Taking the entries below from the top, restate each line exactly and end with the line containing "made so far, so".

Items from a dataset
=== Section Start ===

(** * Unity-check evaluation of the "Results" view of app.py

    Shallow embedding of [plotly_and_data_view] (src/app.py, lines 350-414)
    together with the norm constants [NORM_A_MAX], [NORM_B_MAX],
    [NORM_C_MAX] and the spreadsheet calculation
    [calculate_mass_from_spreadsheet].

    Numbers: the Python code works on floats; the development uses exact
    rationals [Q] (the spec speaks of reals).  None of the claims below
    relies on float rounding.

    Effects: the only effectful step of a case is the call to the external
    spreadsheet service, which may raise.  Evaluation runs in a small
    state-and-exception monad whose state is the log of spreadsheet calls
    made so far, so that "no per-case work" and "abort" can be observed. *)

From Stdlib Require Import ZArith QArith Lqa String List Lia DecimalString PeanoNat.
From Stdlib Require PrimFloat FloatOps SpecFloat Uint63.
Import ListNotations.

(** ** Data model *)

(** [NORM_A_MAX = 500], [NORM_B_MAX = 750], [NORM_C_MAX = 1000] (lines 26-28). *)
Definition NORM_A_MAX : Q := 500.
Definition NORM_B_MAX : Q := 750.
Definition NORM_C_MAX : Q := 1000.

(** One row of the [calculate.cases] dynamic array; [norm] is the raw
    string chosen in the [OptionField]. *)
Record case := mk_case { volume : Q; density : Q; norm : string }.

(** [params.calculate]: the cases and the [spreadsheet] boolean. *)
Record calculate_params := mk_params { cases : list case; spreadsheet : bool }.

(** [DataStatus] members used by the view. *)
Inductive DataStatus := SUCCESS | WARNING | ERROR.

(** Exceptions that can leave [plotly_and_data_view]. *)
Inductive exn :=
| NotImplementedError
| UserException (msg : string)
| CalculationServiceError (msg : string).

(** The outer [DataItem] of a case with its [DataGroup] subgroup. *)
Record data_item := mk_item {
  item_label : string;          (* f"Case {i}" *)
  item_value : Q;               (* unity_check *)
  item_status : DataStatus;
  sub_volume : Q;
  sub_density : Q;
  sub_mass : Q;
  sub_norm : string;
  sub_unity_check : Q;
  sub_status : DataStatus }.

(** [PlotlyAndDataResult(fig, data=DataGroup(...))]: the bar chart
    with its x labels, y values and marker colours, and the data items. *)
Record view_result := mk_result {
  fig_x : list string;
  fig_y : list Q;
  fig_color : list string;
  data : list data_item }.

(** ** The evaluation monad: log of spreadsheet calls, and exceptions *)

Definition calls := list (Q * Q).
Definition M (A : Type) := calls -> calls * (exn + A).

Definition ret {A} (a : A) : M A := fun s => (s, inr a).
Definition raise {A} (e : exn) : M A := fun s => (s, inl e).
Definition bind {A B} (m : M A) (k : A -> M B) : M B :=
  fun s => match m s with
           | (s', inl e) => (s', inl e)
           | (s', inr a) => k a s'
           end.

Notation "x <- m ;; k" := (bind m (fun x => k))
  (at level 61, m at next level, right associativity).

(** Python's [a > b] on numbers. *)
Definition Qgt_bool (a b : Q) : bool := negb (Qle_bool a b).

(** f"Case {i}" *)
Definition case_label (i : nat) : string :=
  ("Case " ++ NilZero.string_of_uint (Nat.to_uint i))%string.

Section View.

(** The spreadsheet calculator service: [SpreadsheetCalculation] evaluated
    on the named inputs [volume] and [density], read back at [mass]; an
    opaque external function which either fails with a message (service
    unreachable, malformed sheet, missing named value) or returns the mass. *)
Variable sheet_evaluate : Q -> Q -> string + Q.

(** [calculate_mass_from_spreadsheet(volume, density)] (lines 43-56); the
    call is recorded in the log. *)
Definition calculate_mass_from_spreadsheet (v d : Q) : M Q :=
  fun s => (s ++ [(v, d)],
            match sheet_evaluate v d with
            | inl msg => inl (CalculationServiceError msg)
            | inr mass => inr mass
            end).

(** Lines 358-365: the norm to maximum-mass chain of [if]/[elif]. *)
Definition max_mass_of (n : string) : M Q :=
  if String.eqb n "A" then ret NORM_A_MAX
  else if String.eqb n "B" then ret NORM_B_MAX
  else if String.eqb n "C" then ret NORM_C_MAX
  else raise NotImplementedError.

(** Lines 367-372. *)
Definition compute_mass (use_sheet : bool) (c : case) : M Q :=
  if use_sheet then calculate_mass_from_spreadsheet (volume c) (density c)
  else ret (volume c * density c).

(** Lines 376-384: status and chart colour from the raw unity check. *)
Definition classify (unity_check : Q) : DataStatus * string :=
  if Qgt_bool unity_check 100 then (ERROR, "red"%string)
  else if Qgt_bool unity_check 80 then (WARNING, "orange"%string)
  else (SUCCESS, "green"%string).

(** Body of the [for] loop (lines 358-399) for the case numbered [i]:
    the [graph_data] entry and the [DataItem]. *)
Definition evaluate_case (use_sheet : bool) (i : nat) (c : case)
  : M ((Q * string) * data_item) :=
  max_mass <- max_mass_of (norm c) ;;
  mass <- compute_mass use_sheet c ;;
  let unity_check := mass / max_mass * 100 in
  let '(status, color) := classify unity_check in
  ret ((unity_check, color),
       mk_item (case_label i) unity_check status
               (volume c) (density c) mass (norm c) unity_check status).

(** [for i, case in enumerate(cases, 1)], appending to [graph_data] and
    [data_items]. *)
Fixpoint loop (use_sheet : bool) (i : nat) (cs : list case)
  : M (list (Q * string) * list data_item) :=
  match cs with
  | [] => ret ([], [])
  | c :: cs' =>
      r <- evaluate_case use_sheet i c ;;
      rs <- loop use_sheet (S i) cs' ;;
      ret (fst r :: fst rs, snd r :: snd rs)
  end.

(** [plotly_and_data_view] (lines 356-414). *)
Definition plotly_and_data_view (p : calculate_params) : M view_result :=
  acc <- loop (spreadsheet p) 1 (cases p) ;;
  let graph_data := fst acc in
  let data_items := snd acc in
  let x := map case_label (seq 1 (length graph_data)) in
  match graph_data with
  | [] => raise (UserException "Add at least 1 case.")
  | _ => ret (mk_result x (map fst graph_data) (map snd graph_data) data_items)
  end.

(** One request: start with an empty call log. *)
Definition run_view (p : calculate_params) : calls * (exn + view_result) :=
  plotly_and_data_view p [].

End View.

(** Norms offered by the [OptionField] (lines 178-182). *)
Definition valid_norm (n : string) : bool :=
  (String.eqb n "A" || String.eqb n "B" || String.eqb n "C")%bool.

(** The input/output pairs of the spreadsheet calls a list of cases makes. *)
Definition sheet_inputs (cs : list case) : calls :=
  map (fun c => (volume c, density c)) cs.

(** ** General lemmas about the monad and the per-case step *)

Lemma bind_inr {A B} (m : M A) (k : A -> M B) s s' b :
  bind m k s = (s', inr b) ->
  exists s1 a, m s = (s1, inr a) /\ k a s1 = (s', inr b).
Proof.
  unfold bind. destruct (m s) as [s1 [e|a]]; intros H.
  - discriminate H.
  - exists s1, a. split; [reflexivity | exact H].
Qed.

Lemma bind_inl_left {A B} (m : M A) (k : A -> M B) s s1 e :
  m s = (s1, inl e) -> bind m k s = (s1, inl e).
Proof. unfold bind. intros ->. reflexivity. Qed.

Lemma bind_inr_left {A B} (m : M A) (k : A -> M B) s s1 a :
  m s = (s1, inr a) -> bind m k s = k a s1.
Proof. unfold bind. intros ->. reflexivity. Qed.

=== Section End ===

**Expected answer:**
(** * Unity-check evaluation of the "Results" view of app.py

    Shallow embedding of [plotly_and_data_view] (src/app.py, lines 350-414)
    together with the norm constants [NORM_A_MAX], [NORM_B_MAX],
    [NORM_C_MAX] and the spreadsheet calculation
    [calculate_mass_from_spreadsheet].

    Numbers: the Python code works on floats; the development uses exact
    rationals [Q] (the spec speaks of reals).  None of the claims below
    relies on float rounding.

    Effects: the only effectful step of a case is the call to the external
    spreadsheet service, which may raise.  Evaluation runs in a small
    state-and-exception monad whose state is the log of spreadsheet calls
    made so far, so that "no per-case work" and "abort" can be observed. *)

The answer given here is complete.